Meca-Lallana José E, Casanova Bonaventura, Rodríguez-Antigüedad Alfredo, Eichau Sara, Izquierdo Guillermo, Durán Carmen, Río Jordi, Hernández Miguel Ángel, Calles Carmen, Prieto-González José M, Ara José Ramón, Uría Dionisio F, Costa-Frossard Lucienne, García-Merino Antonio, Oreja-Guevara Celia
CSUR Multiple Sclerosis and Clinical Neuroimmunology Unit, Neurology Department, Hospital Clínico Universitario Virgen de la Arrixaca, IMIB-Arrixaca, Murcia, Spain.
Department of Neurology, Hospital Universitario y Politécnico La Fe, Valencia, Spain.
Front Neurol. 2022 Jul 28;13:931014. doi: 10.3389/fneur.2022.931014. eCollection 2022.
Early identification of the transition from relapsing-remitting multiple sclerosis (RRMS) to secondary progressive MS (SPMS) can be challenging for clinicians, as diagnostic criteria for SPMS are primarily based on physical disability and a holistic interpretation.
To establish a consensus on patient monitoring to identify promptly disease progression and the most useful clinical and paraclinical variables for early identification of disease progression in MS.

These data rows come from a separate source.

(** A [CBB] on the buffer with nothing pending. *)
Definition clean (h : heap) (p : positive) (top : bool) : Prop :=
  cbbs h !! p = Some (mkCBB (Some b) 0 None 0 false top).

(** The [CBB]s at lower addresses, the ancestors, are as before. *)
Definition ancestors_kept (p : positive) (h h' : heap) : Prop :=
  ∀ q, (q < p)%positive → cbbs h' !! q = cbbs h !! q.

Lemma ancestors_kept_refl p h : ancestors_kept p h h.
Proof. by intros q. Qed.

Lemma ancestors_kept_trans p h1 h2 h3 :
  ancestors_kept p h1 h2 → ancestors_kept p h2 h3 → ancestors_kept p h1 h3.
Proof. intros H1 H2 q Hq. by rewrite H2, H1. Qed.

Lemma ancestors_kept_le p p' h h' : (p ≤ p')%positive →
  ancestors_kept p' h h' → ancestors_kept p h h'.
Proof. intros Hp H q Hq. apply H. lia. Qed.

Lemma ancestors_kept_put p p' c bs h : (p ≤ p')%positive →
  ancestors_kept p h (Heap (<[p' := c]> (cbbs h)) bs).
Proof. intros Hp q Hq. simpl. apply lookup_insert_ne. lia. Qed.

(** Flushing [p] leaves the buffer with contents [oc]; [None] when some pending
    prefix cannot hold its length. *)
Definition flushes_to (h : heap) (p : positive) (top : bool) (oc : option (list Z)) (d : nat) : Prop :=
  ∀ fuel, (d < fuel)%nat →
    post (CBB_flush alloc_ok junk fuel p h)
      (λ _ h', ∃ c, oc = Some c ∧ clean h' p top ∧ holds h' c ∧ ancestors_kept p h h')
      (unlimited → oc = None).

Lemma clean_flushes_to h p top c : clean h p top → holds h c → flushes_to h p top (Some c) 0.
Proof.
  intros Hp Hc [|fuel] Hf; [lia|]. cbn [CBB_flush].
  eapply post_get_cbb; [exact Hp|]. simpl. exists c. auto using ancestors_kept_refl.
Qed.

(** *** Appending to the buffer *)

Lemma buffer_add_spec h c n (Q : Z → heap → Prop) (E : Prop) :
  holds h c → 0 ≤ n → Z.of_nat (length c) + n < 2 ^ 64 →
  (∀ fresh spare, length fresh = Z.to_nat n →
     Q (Z.of_nat (length c))
       (Heap (cbbs h) (<[b := Buffer (c ++ fresh ++ spare) (Z.of_nat (length c) + n) r]> (bufs h)))) →
  (¬ unlimited → E) →
  post (cbb_buffer_add alloc_ok junk (Some b) n h) Q E.
Proof.
  intros [spare Hb] Hn Hlt HQ HE. unfold cbb_buffer_add.
  eapply post_get_buf; [exact Hb|]. cbn [buf_len buf can_resize]. cbv zeta.
  rewrite u64_small by lia. rewrite (proj2 (Z.ltb_ge _ _)) by lia.
  unfold cap. cbn [buf]. rewrite length_app.
  destruct (Z.ltb_spec (Z.of_nat (length c + length spare)) (Z.of_nat (length c) + n)) as [Hc|Hc].
  - apply post_bind. destruct r eqn:Er; [|apply HE; intros [? _]; congruence]. cbn [negb].
    set (nc := u64 (Z.of_nat (length c + length spare) * 2)).
    set (newcap := if (nc <? Z.of_nat (length c + length spare)) || (nc <? Z.of_nat (length c) + n)
                   then Z.of_nat (length c) + n else nc).
    assert (Z.of_nat (length c) + n ≤ newcap) as Hnc.
    { unfold newcap. destruct (Z.ltb_spec nc (Z.of_nat (length c) + n)); rewrite ?orb_true_r; [lia|].
      destruct (nc <? Z.of_nat (length c + length spare)); simpl; lia. }
    unfold realloc. destruct (alloc_ok newcap) eqn:Ea.
    + set (spare' := spare ++ replicate (Z.to_nat newcap - length (c ++ spare)) junk).
      assert (take (Z.to_nat newcap) (c ++ spare) ++ replicate (Z.to_nat newcap - length (c ++ spare)) junk
        = c ++ spare') as Esp.
      { rewrite take_ge by len. unfold spare'. by rewrite app_assoc. }
      rewrite Esp. unfold put_buf at 1. cbn [post].
      eapply post_get_buf; [cbn [bufs]; apply lookup_insert_eq|]. apply post_bind. cbn.
      rewrite insert_insert_eq.
      rewrite <- (take_drop (Z.to_nat n) spare'). apply HQ. rewrite length_take. unfold spare'. rewrite length_app, length_replicate, length_app. lia.
    + apply HE. intros [_ Hall]. by rewrite Hall in Ea.
  - apply post_bind. cbn [post ret]. eapply post_get_buf; [exact Hb|]. apply post_bind. cbn.
    rewrite <- (take_drop (Z.to_nat n) spare). apply HQ. len.
Qed.

Lemma write_buf_spec h bytes0 old src post0 n (Q : unit → heap → Prop) E :
  bufs h !! b = Some (Buffer (bytes0 ++ old ++ post0) n r) → length old = length src →
  Q tt (Heap (cbbs h) (<[b := Buffer (bytes0 ++ src ++ post0) n r]> (bufs h))) →
  post (write_buf (Some b) (Z.of_nat (length bytes0)) src h) Q E.
Proof.
  intros Hb Hl HQ. unfold write_buf. eapply post_get_buf; [exact Hb|].
  unfold cap. cbn [buf buf_len can_resize]. rewrite !length_app, Hl.
  destruct (Z.leb_spec (Z.of_nat (length bytes0) + Z.of_nat (length src))
    (Z.of_nat (length bytes0 + (length src + length post0)))); [|lia].
  rewrite Nat2Z.id, splice_app by done. exact HQ.
Qed.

A RAND/UCLA Appropriateness Method was used to establish the level of agreement among a panel of 15 medical experts in MS. Eighty-three items were circulated to the experts for confidential rating of the grade of agreement and recommendation. Consensus was defined when ≥66% agreement or disagreement was achieved.

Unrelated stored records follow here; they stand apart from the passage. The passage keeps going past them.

(** The parts of [SSL], [s->s3] and [s->d1] that the receiver changes. *)
Record hs (L : Type) := mkHS {
  rl : L;
  buffered : pqueue hm_fragment;      (* s->d1->buffered_messages *)
  read_seq : Z;                       (* s->d1->handshake_read_seq *)
  r_msg_hdr : hm_header;              (* s->d1->r_msg_hdr *)
  init_buf : BUF_MEM;
  init_num : Z;
  message_size : Z;                   (* s->s3->tmp *)
  message_type : Z;
  reuse_message : bool;
  ssl_state : Z;
  rwstate : Z;
  alerts : list Z;                    (* fatal alerts sent *)
  hash_input : list Z                 (* bytes given to tls1_finish_mac *)
}.
Arguments mkHS {L}. Arguments rl {L}. Arguments buffered {L}. Arguments read_seq {L}.
Arguments r_msg_hdr {L}. Arguments init_buf {L}. Arguments init_num {L}.
Arguments message_size {L}. Arguments message_type {L}. Arguments reuse_message {L}.
Arguments ssl_state {L}. Arguments rwstate {L}. Arguments alerts {L}. Arguments hash_input {L}.

(** The parts that it only reads. *)
Record hs_conf := mkConf { listen : bool; server : bool; max_cert_list : Z }.

Definition DTLS1_HM_BAD_FRAGMENT : Z := -2.
Definition DTLS1_HM_FRAGMENT_RETRY : Z := -3.
Definition SSL_AD_UNEXPECTED_MESSAGE : Z := 10.
Definition SSL_AD_ILLEGAL_PARAMETER : Z := 47.
Definition SSL_AD_INTERNAL_ERROR : Z := 80.
Definition SSL_READING : Z := 3.
Definition SSL3_MT_HELLO_REQUEST : Z := 0.
Definition SSL3_MT_FINISHED : Z := 20.
Definition SSL3_RT_MAX_ENCRYPTED_LENGTH : Z := 256 + 64 + 16384.
Definition sizeof_hm_fragment : nat := 96.
Definition sizeof_pitem : nat := 24.

(** The priority of a message: its sequence number as eight bytes. *)
Definition seq64be (sq : Z) : list Z := replicate 6 0 ++ s2n sq.

(** [item->data->... = ] for the node that [pqueue_find] returned. *)
Fixpoint set_data {D} (q : pqueue D) (prio : list Z) (d : D) : pqueue D :=
  match q with
  | [] => []
  | i :: rest =>
      if memcmp (priority i) prio 8 =? 0 then {| priority := priority i; data := d |} :: rest
      else i :: set_data rest prio d
  end.

Section receiver.
Context {L : Type} {RL : RecordLayer L}.
Context (malloc : nat → option (list Z)) (conf : hs_conf).

Implicit Types s : hs L.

Consensus was reached in 72 out of 83 items (86.7%). The items addressed frequency of follow-up visits, definition of progression, identification of clinical, cognitive, and radiological assessments as variables of suspected or confirmed SPMS diagnosis, the need for more accurate assessment tools, and the use of promising molecular and imaging biomarkers to predict disease progression and/or diagnose SPMS.

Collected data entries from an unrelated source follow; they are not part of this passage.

Lemma awaited_buffers s cur evs i s' f cur' evs' : awaited s cur evs →
  ¬ ready s → read_seq s' = read_seq s → next_frag cur evs = Some (f, cur', evs') →
  (∀ k j, read_seq s ≤ k → 0 ≤ j → got s k j → got s' k j) →
  (af_seq f = read_seq s → af_len f < blen (read_seq s) ∧ ∀ j, covers f j → got s' (read_seq s) j) →
  i = DTLS1_HM_FRAGMENT_RETRY → Forall af_ok (f :: cur') → awaited s' cur' evs'.
Proof.
  intros [Ha|[Ha1 Ha2]] Hnr Es Hn Hg Hf _ Hok; [done|]. apply next_frag_remaining in Hn as [_ Har].
  rewrite Har in Ha1, Ha2. right. rewrite Es. split.
  - intros H0. destruct (Ha1 H0) as (g & Hge & Hgs). apply elem_of_cons in Hge as [->|Hge]; [|by exists g].
    destruct (Hf Hgs) as [Hlt _]. apply Forall_cons in Hok as [(_ & _ & ? & _) _]. lia.
  - intros j Hj. destruct (Ha2 j Hj) as [Hgot|(g & Hge & Hgs & Hgc)]; [left; by apply Hg; [lia|lia|]|].
    apply elem_of_cons in Hge as [->|Hge]; [left; by apply Hf|right; by exists g].
Qed.

(** What [dtls1_get_message] leaves when it delivers message [r]. *)
Record message_received (r : Z) s (i : Z) s' : Prop := {
  mr_value : i = blen r;
  mr_num : init_num s' = blen r;
  mr_body : take (Z.to_nat (blen r)) (drop 12 (buf_data (init_buf s'))) = body r;
  mr_type : message_type s' = mtype r;
  mr_seq : read_seq s' = u16 (r + 1);
  mr_hash : hash_input s' = hash_input s ++ dtls1_write_message_header (whole_hdr r) ++ body r;
  mr_alerts : alerts s' = alerts s
}.

Lemma message_done_spec s s1 msg_type : delivered (read_seq s) s s1 → core s1 →
  (0 ≤ msg_type → msg_type = mtype (read_seq s)) →
  ∃ i s', message_done conf s1 true msg_type = (i, true, s') ∧ message_received (read_seq s) s i s' ∧
    core s' ∧ rl s' = rl s1 ∧ buffered s' = buffered s1 ∧ reuse_message s' = reuse_message s1.
Proof.
  intros Hd [Hqu Hrs Hoff Hbuf] Ht. pose proof Hd as [D1 D2 D3 D4 D5 D6 D7 D8 D9 D10 D11 D12].
  destruct Hbuf as (B1 & B2 & B3 & B4). assert (0 ≤ read_seq s < 2 ^ 16) as Hr by (by rewrite <- D9).
  destruct (Hmsgs _ Hr) as (Hby & _). assert (0 ≤ blen (read_seq s)) as Hb0 by (unfold blen; lia).
  unfold message_done. rewrite D1, D2, D3, Hlisten.
  assert ((0 <=? msg_type) && negb (mtype (read_seq s) =? msg_type) = false) as ->.
  { destruct (Z.leb_spec 0 msg_type); [|done]. rewrite Ht, Z.eqb_refl by done. done. }
  change ([mtype (read_seq s)] ++ l2n3 (blen (read_seq s)) ++ s2n (read_seq s) ++ l2n3 0 ++ l2n3 (blen (read_seq s)))
    with (dtls1_write_message_header (whole_hdr (read_seq s))).
  set (hdr := dtls1_write_message_header (whole_hdr (read_seq s))).
  assert (length hdr = 12%nat) as Hh by done.
  assert (Hsp : splice (buf_data (init_buf s1)) 0 hdr = hdr ++ drop 12 (buf_data (init_buf s1))).
  { unfold splice. rewrite take_0, Hh. done. }
  assert (Hls : length (splice (buf_data (init_buf s1)) 0 hdr) = length (buf_data (init_buf s1))).
  { apply length_splice. lia. }
  eexists _, _. split; [reflexivity|]. split; [|split; [|done]].
  - split; cbn [init_num init_buf buf_data message_type read_seq hash_input alerts with_buf tls1_finish_mac with_r_msg_hdr];
      try done.
    + by rewrite D9.
    + rewrite D10, Hsp. f_equal. unfold DTLS1_HM_HEADER_LENGTH.
      replace (Z.to_nat (blen (read_seq s) + 12)) with (length hdr + Z.to_nat (blen (read_seq s)))%nat by lia.
      by rewrite take_app_add, D4.
  - split; cbn [buffered read_seq r_msg_hdr init_buf with_buf tls1_finish_mac with_r_msg_hdr]; try done.
    + unfold u16. apply Z.mod_pos_bound. lia.
    + split; [done|]. cbn [buf_max buf_data]. rewrite Hls. split; [done|]. split; [done|].
      apply bytes_splice; [done|]. by apply bytes_write_message_header.
Qed.
(* ===== verification/DtlsWrite.v ===== *)
(** * DTLS handshake messages: fragmentation and retransmission

    Models the sending half of [ssl/d1_both.c]: the choice of the MTU
    ([dtls1_query_mtu], [dtls1_min_mtu]), [dtls1_do_write], which cuts the message in
    [init_buf] into records that fit the MTU and writes the header of each fragment
    over bytes that have been sent, and the buffer for retransmission
    ([dtls1_buffer_message], [dtls1_retransmit_message],
    [dtls1_retransmit_buffered_messages], [dtls1_send_change_cipher_spec]).

    The environment [wenv] has what the code asks of the cipher contexts, of the
    options and of the write BIO.  What the BIO does during a call, pending bytes,
    flushing and the fate of the record, is a list of [wio], one for each round of
    the loop; records that go out are logged with the cipher state and the sequence
    number they are protected under.  Of [dtls1_write_bytes] the effects on the
    sequence number, on [rwstate] and the value returned are modelled, the protection
    of the record is in [TlsAead] and [TlsRecord]; no alert waits to be dispatched
    ([s3->alert_dispatch] is 0).  Assertions that fail end the program: [WAssert].

    The theorems say that the records are the fragments of the message, in order and
    without gaps, under consecutive sequence numbers, that each fits the MTU, that
    the handshake hash receives the message as if it had not been cut, that an
    interrupted call can be continued, that a retransmission uses and restores the
    sequence numbers of the right epoch, and that the receiver of [DtlsFrag] gets the
    message back from the records in any order.  They are about a BIO that does not
    refuse a record where the code would try again in the same call: there the code
    sends too much ([second_attempt_too_long]). *)

From S2P Require Import Prelude Pqueue Buffer DtlsHeader DtlsFrag DtlsDeliver.
From stdpp Require Import gmap.
#[local] Open Scope Z_scope.
(* ===== verification/Ctr.v ===== *)
(** * Counter mode

    Models [crypto/modes/ctr128.c]: the big-endian counter increments, the
    counter mode on a block function, and the variant that hands runs of blocks to
    a function with a 32-bit counter ([ctr128_f]) and handles its overflow.  The
    state of a stream is [ivec] (the counter) and [ecount_buf] (the current
    key-stream block).

    The abstract specification is the key stream [E(ctr), E(ctr + 1), ...] with
    addition modulo 2^128. *)

From S2P Require Import Prelude Block Stream.
#[local] Arguments Nat.modulo : simpl never.

(** ** Counters *)

(** The [do ... while (n)] loop of [ctr128_inc] and [ctr96_inc]: adds the carry
    [c] to the first [n] bytes. *)
Fixpoint inc_loop (n : nat) (c : Z) (counter : list Z) : list Z :=
  match n with
  | O => counter
  | S n =>
      let c := u32 (c + nthZ counter n) in
      inc_loop n (c ≫ 8) (<[n := u8 c]> counter)
  end.

Definition ctr128_inc (counter : list Z) : list Z := inc_loop 16 1 counter.
Definition ctr96_inc (counter : list Z) : list Z := inc_loop 12 1 counter.
#[global] Arguments ctr128_inc : simpl never.
#[global] Arguments ctr96_inc : simpl never.

(** The word loop of [ctr128_inc_aligned] on a big-endian machine. *)
Fixpoint inc_words (n : nat) (c : Z) (counter : list Z) : list Z :=
  match n with
  | O => counter
  | S n =>
      let d := u64 (be_load (take 8 (drop (8 * n) counter)) + c) in
      let counter := splice counter (8 * n) (be_store 8 d) in
      let c := Z.lxor (u64 (d - c)) d ≫ 63 in
      inc_words n c counter
  end.

Definition ctr128_inc_aligned (little_endian aligned : bool) (counter : list Z) : list Z :=
  if little_endian || negb aligned then ctr128_inc counter
  else inc_words 2 1 counter.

Consensus achieved on these topics could guide neurologists to identify earlier disease progression and to plan targeted clinical and therapeutic interventions during the earliest stages of SPMS.
对于临床医生而言,早期识别复发缓解型多发性硬化症(RRMS)向继发进展型多发性硬化症(SPMS)的转变具有挑战性,因为SPMS的诊断标准主要基于身体残疾情况及整体解读。
就患者监测达成共识,以迅速识别疾病进展以及用于早期识别MS疾病进展的最有用的临床和辅助临床变量。
采用兰德/加州大学洛杉矶分校适宜性方法来确定15名MS医学专家小组的一致程度。向专家们分发了83项内容,以便对一致程度等级和建议进行保密评级。当达成≥66%的一致或不一致意见时,即达成共识。
83项内容中有72项(86.7%)达成了共识。这些内容涉及随访就诊频率、进展的定义、将临床、认知和放射学评估确定为疑似或确诊SPMS诊断的变量、对更准确评估工具的需求以及使用有前景的分子和成像生物标志物来预测疾病进展和/或诊断SPMS。
在这些主题上达成的共识可指导神经科医生更早地识别疾病进展,并在SPMS的最早阶段规划有针对性的临床和治疗干预措施。